== Data provided ==

-*-

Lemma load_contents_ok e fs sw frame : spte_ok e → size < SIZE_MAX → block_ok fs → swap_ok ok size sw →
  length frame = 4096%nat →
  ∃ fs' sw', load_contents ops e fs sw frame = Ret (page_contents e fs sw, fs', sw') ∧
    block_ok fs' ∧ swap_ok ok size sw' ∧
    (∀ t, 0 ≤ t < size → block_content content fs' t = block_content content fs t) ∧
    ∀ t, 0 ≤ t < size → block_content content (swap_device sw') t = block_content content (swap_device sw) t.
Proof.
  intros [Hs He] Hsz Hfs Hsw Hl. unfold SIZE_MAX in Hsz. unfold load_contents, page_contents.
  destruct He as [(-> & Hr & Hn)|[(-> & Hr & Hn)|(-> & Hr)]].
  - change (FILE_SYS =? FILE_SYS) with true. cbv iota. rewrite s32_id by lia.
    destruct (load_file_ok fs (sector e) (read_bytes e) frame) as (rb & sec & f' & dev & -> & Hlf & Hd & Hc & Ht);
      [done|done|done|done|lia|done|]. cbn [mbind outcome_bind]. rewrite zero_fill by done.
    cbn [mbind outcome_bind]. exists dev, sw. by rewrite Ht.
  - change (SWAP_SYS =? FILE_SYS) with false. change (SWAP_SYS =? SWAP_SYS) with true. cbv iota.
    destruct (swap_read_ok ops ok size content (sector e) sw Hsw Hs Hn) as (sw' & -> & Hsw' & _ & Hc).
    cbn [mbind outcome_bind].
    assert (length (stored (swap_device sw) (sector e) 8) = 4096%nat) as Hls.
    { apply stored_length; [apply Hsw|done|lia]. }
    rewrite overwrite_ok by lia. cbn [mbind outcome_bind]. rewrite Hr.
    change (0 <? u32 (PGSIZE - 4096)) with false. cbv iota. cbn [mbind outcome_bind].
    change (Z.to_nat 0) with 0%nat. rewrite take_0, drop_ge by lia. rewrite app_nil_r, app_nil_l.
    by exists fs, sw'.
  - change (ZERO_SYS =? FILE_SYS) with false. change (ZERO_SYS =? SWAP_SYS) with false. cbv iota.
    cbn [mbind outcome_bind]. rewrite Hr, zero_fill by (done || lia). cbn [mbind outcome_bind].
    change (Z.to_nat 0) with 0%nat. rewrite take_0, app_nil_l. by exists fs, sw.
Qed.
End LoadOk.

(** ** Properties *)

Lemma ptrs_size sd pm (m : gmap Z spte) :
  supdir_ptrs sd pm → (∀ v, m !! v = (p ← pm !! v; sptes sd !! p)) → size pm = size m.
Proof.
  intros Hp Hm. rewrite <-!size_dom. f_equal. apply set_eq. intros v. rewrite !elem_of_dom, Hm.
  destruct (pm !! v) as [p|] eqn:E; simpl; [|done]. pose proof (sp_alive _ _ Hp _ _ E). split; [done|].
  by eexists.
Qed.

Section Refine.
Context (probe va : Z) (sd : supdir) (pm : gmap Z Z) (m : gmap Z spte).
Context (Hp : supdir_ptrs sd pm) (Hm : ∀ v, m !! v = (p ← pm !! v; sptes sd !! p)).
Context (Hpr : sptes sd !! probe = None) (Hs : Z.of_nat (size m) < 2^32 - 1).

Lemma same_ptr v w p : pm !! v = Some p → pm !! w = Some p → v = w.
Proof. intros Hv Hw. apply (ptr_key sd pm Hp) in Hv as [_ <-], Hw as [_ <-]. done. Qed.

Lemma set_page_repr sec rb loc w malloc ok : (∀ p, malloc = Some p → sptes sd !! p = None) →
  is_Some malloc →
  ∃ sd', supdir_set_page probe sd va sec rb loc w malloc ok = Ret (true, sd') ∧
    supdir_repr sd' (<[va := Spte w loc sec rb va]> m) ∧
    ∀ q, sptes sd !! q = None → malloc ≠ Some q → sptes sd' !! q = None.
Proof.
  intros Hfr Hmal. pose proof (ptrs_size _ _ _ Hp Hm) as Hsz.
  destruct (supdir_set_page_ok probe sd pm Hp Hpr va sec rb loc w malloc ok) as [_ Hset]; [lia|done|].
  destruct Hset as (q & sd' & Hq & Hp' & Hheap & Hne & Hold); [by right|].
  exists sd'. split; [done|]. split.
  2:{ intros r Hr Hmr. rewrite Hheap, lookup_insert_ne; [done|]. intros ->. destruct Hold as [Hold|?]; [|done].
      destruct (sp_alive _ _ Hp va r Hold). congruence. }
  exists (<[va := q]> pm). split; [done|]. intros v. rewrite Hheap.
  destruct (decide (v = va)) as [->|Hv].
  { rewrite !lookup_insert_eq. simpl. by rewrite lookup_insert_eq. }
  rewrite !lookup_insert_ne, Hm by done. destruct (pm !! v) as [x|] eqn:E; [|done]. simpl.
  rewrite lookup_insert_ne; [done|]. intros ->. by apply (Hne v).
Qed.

-*-

== Your task ==
Copy each line in the listing where "pose" appears.

== Answer to the problem ==
  destruct (pm !! v) as [p|] eqn:E; simpl; [|done]. pose proof (sp_alive _ _ Hp _ _ E). split; [done|].
  intros Hfr Hmal. pose proof (ptrs_size _ _ _ Hp Hm) as Hsz.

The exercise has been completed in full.